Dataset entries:
• • • • • • •
Lemma armed_select s nfd r w e rcp :
  own_event (pth_current s) s select_ev_key_select es →
  ∃ ev0, load (evs s) es = Some ev0 ∧
  pth_event (Z.lor PTH_EVENT_SELECT PTH_MODE_STATIC)
    [VPtr select_ev_key_select; VPtr rcp; VInt nfd; VPtr r; VPtr w; VPtr e] s =
    Some (es, set_evs (alter (fresh_event es PTH_EVENT_SELECT 0 (SELECT rcp nfd r w e)) es) s).
Proof.
  intros Ho. destruct (static_event_run s (Z.lor PTH_EVENT_SELECT PTH_MODE_STATIC) select_ev_key_select
    [VPtr rcp; VInt nfd; VPtr r; VPtr w; VPtr e] es) as (e0 & He0 & ->); [by apply (Barrier.own_event_has (pth_current s))|done..|].
  exists e0. split; [done|]. exact (event_fill_run _ _ _ _ _ PTH_EVENT_SELECT 0 (SELECT rcp nfd r w e) _ He0).
Qed.

Lemma armed_timeout s tv :
  own_event (pth_current s) s select_ev_key_timeout et →
  ∃ ev0, load (evs s) et = Some ev0 ∧
  pth_event (Z.lor PTH_EVENT_TIME PTH_MODE_STATIC) [VPtr select_ev_key_timeout; VTime tv] s =
    Some (et, set_evs (alter (fresh_event et PTH_EVENT_TIME 0 (TIME tv)) et) s).
Proof.
  intros Ho. destruct (static_event_run s (Z.lor PTH_EVENT_TIME PTH_MODE_STATIC) select_ev_key_timeout [VTime tv] et)
    as (e0 & He0 & ->); [by apply (Barrier.own_event_has (pth_current s))|done..|].
  exists e0. split; [done|]. exact (event_fill_run _ _ _ _ _ PTH_EVENT_TIME 0 (TIME tv) _ He0).
Qed.

(** The ring that the thread waits for, and the second result of [select_events]. *)
Definition ring_of (tv : option timeval) : list N := match tv with None => [] | Some _ => [et] end.
Definition second (tv : option timeval) : N := match tv with None => NULL | Some _ => et end.
Definition after_arming (tv : option timeval) : coro (N * N) :=
  do! _ <- pth_wait es;
  cret tt ;;!
  (match tv with None => cret tt | Some _ => do! _ <- atom (pth_event_isolate (second tv)); cret tt end) ;;!
  cret (es, second tv).

Lemma events_armed nfd r w e tv rcp s :
  sleeper s →
  ∃ h k, cyc h (es :: ring_of tv) ∧ ev_data <$> h !! es = Some (PTH_STATUS_PENDING, PTH_EVENT_SELECT, 0, SELECT rcp nfd r w e) ∧
    select_events nfd r w e tv NULL rcp s = after_arming tv (set_kern (λ _, k) (set_evs (λ _, h) s)).
Proof.
  intros [Hsel Htime Hne _]. destruct (armed_select s nfd r w e rcp Hsel) as (e0 & He0 & Harm). pose proof He0 as [Hnn Hle0]%load_Some.
  unfold select_events. rewrite (cbind_atom _ _ _ _ _ Harm). set (h1 := alter (fresh_event es PTH_EVENT_SELECT 0 (SELECT rcp nfd r w e)) es (evs s)).
  assert (cyc h1 [es]) as Hc1 by by eapply fresh_event_cyc. assert (ev_data <$> h1 !! es = Some (PTH_STATUS_PENDING, PTH_EVENT_SELECT, 0, SELECT rcp nfd r w e)) as Hd1.
  { unfold h1. by rewrite lookup_alter_eq, Hle0. }
  destruct tv as [tv|]; cbn [ring_of second].
  - set (s1 := set_evs _ s). unfold pth_timeout, gettimeofday, kcall. destruct (k_gettimeofday (kern s)) as [now k] eqn:Hk.
    set (s2 := set_kern (λ _, k) s1). set (until := pth_time_add now (Tv (tv_sec tv) (tv_usec tv))).
    assert (own_event (pth_current s) s2 select_ev_key_timeout et) as Ht2.
    { eapply event_same; [exact Htime|done..|]. intros [x Hx]. cbn. rewrite load_alter. case_decide; [|by eexists]. rewrite Hx. by eexists. }
    destruct (armed_timeout s2 until Ht2) as (e1 & He1 & Harm2). pose proof He1 as [Hnn1 _]%load_Some. set (s3 := set_evs (alter _ et) s2) in Harm2.
    assert (cyc (evs s3) [et]) as Hc2 by by eapply fresh_event_cyc.
    assert (cyc (evs s3) [es]) as Hc3.
    { cbn. eapply cyc_ext; [exact Hc1|..]; intros z ->%list_elem_of_singleton; unfold nxf, pvf; by rewrite load_alter, decide_False by (by intros <-). }
    assert (ev_data <$> evs s3 !! es = ev_data <$> h1 !! es) as Hd3 by (cbn; by rewrite lookup_alter_ne).
    pose proof (concat_spec s3 es [] et [] Hc3 Hc2) as Hcat. apply wp_run in Hcat as (x & s4 & Hrun & -> & Hc4 & Hf4 & Hs4);
      [|intros z ->%list_elem_of_singleton Hz%list_elem_of_singleton; done].
    exists (evs s4), k. split; [done|]. split; [by rewrite (proj2 Hf4), Hd3, Hd1|].
    erewrite cbind_ret.
    2: { erewrite cbind_atom. 2: { unfold bind. cbn [kern set_evs s1]. rewrite Hk. reflexivity. }
         fold s1 s2 until. rewrite (cbind_atom _ _ _ _ _ Harm2), (cbind_atom _ _ _ _ _ Hrun). reflexivity. }
    rewrite Hs4. reflexivity.
  - exists h1, (kern s). split_and!; [done..|]. by destruct s.
Qed.
(* ===== verification/Syscall.v ===== *)
(** * Hard system call mapping (pth_syscall.c with [PTH_SYSCALL_HARD])

With this option the library defines [read], [write], [fork], ... itself.  The
entry points call the thread-aware functions; the exit points [pth_sc_read], ...
reach the real calls, through addresses that [pth_syscall_init] has looked up by
name, or by [syscall(2)].  The dynamic loader ([dlopen], [dlsym], [dlclose]) and
the code behind a looked up address are parameters. *)
From Stdlib Require Import String Ascii.
From S2P Require Import State Sys Sync Sched Fork Lib High Rw.
From S2P Require Util.

(** A C string literal, without its NUL. *)
Definition chars (s : string) : list Z := (λ a, Z.of_nat (nat_of_ascii a)) <$> list_ascii_of_string s.

(** ** The loader *)

(** [dl_sym (Some h)] looks a name up in an open library, [dl_sym None] is
    [dlsym(RTLD_NEXT, ..)]; [dl_nomem] says whether [strdup] fails. *)
Class Loader := {
  D : Type;
  dl_nomem : D → bool;
  dl_sym : option N → list Z → D → N;
  dl_open : list Z → D → N * D;
  dl_close : N → D → D;
}.

(** ** The tables *)

(** The path of a library is a position in the copy of [PTH_SYSCALL_LIBS]. *)
Record pth_syscall_lib_tab_t := Lib_tab { lib_path : option nat; lib_handle : N }.
Record pth_syscall_fct_tab_t := Fct_tab { fct_name : option (list Z); fct_addr : N }.

Definition PTH_SCF_fork : nat := 0.
Definition PTH_SCF_waitpid : nat := 1.
Definition PTH_SCF_system : nat := 2.
Definition PTH_SCF_nanosleep : nat := 3.
Definition PTH_SCF_usleep : nat := 4.
Definition PTH_SCF_sleep : nat := 5.
Definition PTH_SCF_sigprocmask : nat := 6.
Definition PTH_SCF_sigwait : nat := 7.
Definition PTH_SCF_select : nat := 8.
Definition PTH_SCF_poll : nat := 9.
Definition PTH_SCF_connect : nat := 10.
Definition PTH_SCF_accept : nat := 11.
Definition PTH_SCF_read : nat := 12.
Definition PTH_SCF_write : nat := 13.
Definition PTH_SCF_readv : nat := 14.
Definition PTH_SCF_writev : nat := 15.
Definition PTH_SCF_recv : nat := 16.
Definition PTH_SCF_send : nat := 17.
Definition PTH_SCF_recvfrom : nat := 18.
Definition PTH_SCF_sendto : nat := 19.
Definition PTH_SCF_pread : nat := 20.
Definition PTH_SCF_pwrite : nat := 21.
Lemma enqueue_some_from_fills success event_size events m :
  is_effectively_enabled m = true → configured management m = true →
  Forall (λ ev, estimated_size ev = event_size) events →
  (0 < event_size)%Z →
  (avaiable_reservation m < event_size * Z.of_nat (length events))%Z →
  (avaiable_reservation (enqueue_some_from success event_size events m).2
   < event_size)%Z.
Proof.
  intros Hen Hcf Hsz Hpos. revert success m Hen Hcf.
  induction Hsz as [|ev rest Hev Hrest IH]; intros success m Hen Hcf Hlt; simpl in *;
    [lia |].
  destruct (enqueue_keeps_settings management ev m) as [Hen' Hty'].
  unfold enqueue_audit_event in *. unfold configured in Hcf.
  rewrite Hen, Hcf in *. simpl in *.
  destruct (Z.ltb_spec (avaiable_reservation m) (estimated_size ev)) as [Hfull | Hroom];
    simpl in *.
  - destruct (enqueue_some_from_books
                (success && negb (event_size <=? avaiable_reservation m)%Z)
                event_size rest m Hrest) as (_ & Hle & _).
    simpl in Hle. lia.
  - apply IH; simpl; [done | done | lia].
Qed.

(** X20: after the fixture's [enqueue_some] has offered more events than
    the shard's reservation holds, the queue is full: the reservation left
    is below one event, nothing was lost from the books (reservation plus
    queued sizes is what it was), and the three checks that follow come
    out as the fixture expects: the types that are not configured pass
    through without being queued, and a further management event is
    refused. *)
Theorem X20_queue_full_after_enqueue_some
    (event_size : Z) (events : list application_lifecycle)
    (ev : application_lifecycle) (m : audit_log_manager) :
  is_effectively_enabled m = true →
  configured management m = true →
  configured authenticate m = false → configured describe m = false →
  Forall (λ ev, estimated_size ev = event_size) events →
  estimated_size ev = event_size →
  (0 < event_size)%Z →
  (0 ≤ avaiable_reservation m < event_size * Z.of_nat (length events))%Z →
  let m' := (enqueue_some event_size events m).2 in
  (0 ≤ avaiable_reservation m' < event_size)%Z
  ∧ (avaiable_reservation m' + event_size * Z.of_nat (pending_events m'))%Z
    = (avaiable_reservation m + event_size * Z.of_nat (pending_events m))%Z
  ∧ enqueue_audit_event authenticate ev m' = (true, m')
  ∧ enqueue_audit_event describe ev m' = (true, m')
  ∧ enqueue_audit_event management ev m' = (false, m').
Proof.
  intros Hen Hmg Hau Hde Hsz Hev Hpos [Hnn Hlt]. simpl. unfold enqueue_some.
  destruct (enqueue_some_from_settings true event_size events m) as [Hen' Hty'].
  destruct (enqueue_some_from_books true event_size events m Hsz) as (Hbooks & _ & Hnn').
  pose proof (enqueue_some_from_fills true event_size events m Hen Hmg Hsz Hpos Hlt)
    as Hfull.
  simpl in *. set (m' := (enqueue_some_from true event_size events m).2) in *.
  split_and!; [lia | lia | done | | |].
  all: unfold enqueue_audit_event, configured in *; rewrite Hen', Hty', Hen; simpl.
  - by rewrite Hau.
  - by rewrite Hde.
  - rewrite Hmg. simpl. rewrite Hev.
    destruct (Z.ltb_spec (avaiable_reservation m') event_size); [done | lia].
Qed.

End MoreAuditFacts.

(** * The further properties on the concrete deployment *)

(** A handler asks for 100 of the 1024 units: granted at once. *)
Lemma X1_reserve_memory_grants_or_queues_witness :
  sem_count (_memory (Demo.exec (Demo.arriving ++ [EvDispatch 0; EvReserve 0 100])
                        Demo.booted)) = 924%Z
  ∧ _probe (Demo.exec (Demo.arriving ++ [EvDispatch 0; EvReserve 0 100]) Demo.booted)
    = _probe (Demo.exec (Demo.arriving ++ [EvDispatch 0]) Demo.booted).
Proof.
  destruct (X1_reserve_memory_grants_or_queues Demo.header_size Demo.parse_header
              (Demo.exec (Demo.arriving ++ [EvDispatch 0]) Demo.booted)
              (Demo.exec (Demo.arriving ++ [EvDispatch 0; EvReserve 0 100]) Demo.booted)
              0 100
              {| _h := Demo.request1; pr := false; ctx_conn := 0;
                 ctx_method := Method 0; ctx_units := 0; ctx_suspended := false;
                 ctx_reply := Running |})
    as [Hgrant _]; [vm_compute; reflexivity | vm_compute; reflexivity |].
  destruct Hgrant as (_ & Hcount & _ & Hprobe).
  - split; [vm_compute; discriminate | vm_compute; reflexivity].
  - split; [exact Hcount | exact Hprobe].
Defined.
(** * lofitui: the preset store and the menu state machine

    A shallow embedding of the preset store (the JSON-backed configuration:
    [Preset], [Config], [loadConfig], [saveConfig], [getDefaultConfig]) and
    of [main.go] (the Bubble Tea model with its [Init], [Update] and [View]
    functions, and the two commands that run the resolver and the player),
    together with the properties of the specification that concern them
    and with what else the code shows.

    Go strings are byte sequences: they are modelled by [string], whose
    characters are the 256 bytes, and an [int] is an integer of 64 bits.
    The standard library is modelled as far as the program uses it; what
    the widgets of Bubbles do with a message is left open, and the list is
    modelled as far as [main.go] calls it. *)

From Stdlib Require Import NArith ZArith List String Ascii Bool Arith Lia Zify.
Import ListNotations.
Local Open Scope string_scope.

(** ** Byte strings *)

Definition byte (n : N) : ascii := ascii_of_N n.

Fixpoint drop (n : nat) (s : string) : string :=
  match n, s with
  | O, _ => s
  | S k, EmptyString => EmptyString
  | S k, String _ t => drop k t
  end.

Fixpoint take (n : nat) (s : string) : string :=
  match n, s with
  | O, _ => EmptyString
  | S k, EmptyString => EmptyString
  | S k, String c t => String c (take k t)
  end.

(** [s != ""] and [s == t] on Go strings. *)
Definition nonempty (s : string) : bool :=
  match s with EmptyString => false | String _ _ => true end.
• • • • • • •
Task to complete:
Above are records; repeat only the lines starting at the line with "split_and!; [lia | lia | done | | |]." and ending at the line with "(** * The further", exactly as they appear, both included.

Solution below:
  split_and!; [lia | lia | done | | |].
  all: unfold enqueue_audit_event, configured in *; rewrite Hen', Hty', Hen; simpl.
  - by rewrite Hau.
  - by rewrite Hde.
  - rewrite Hmg. simpl. rewrite Hev.
    destruct (Z.ltb_spec (avaiable_reservation m') event_size); [done | lia].
Qed.

End MoreAuditFacts.

(** * The further properties on the concrete deployment *)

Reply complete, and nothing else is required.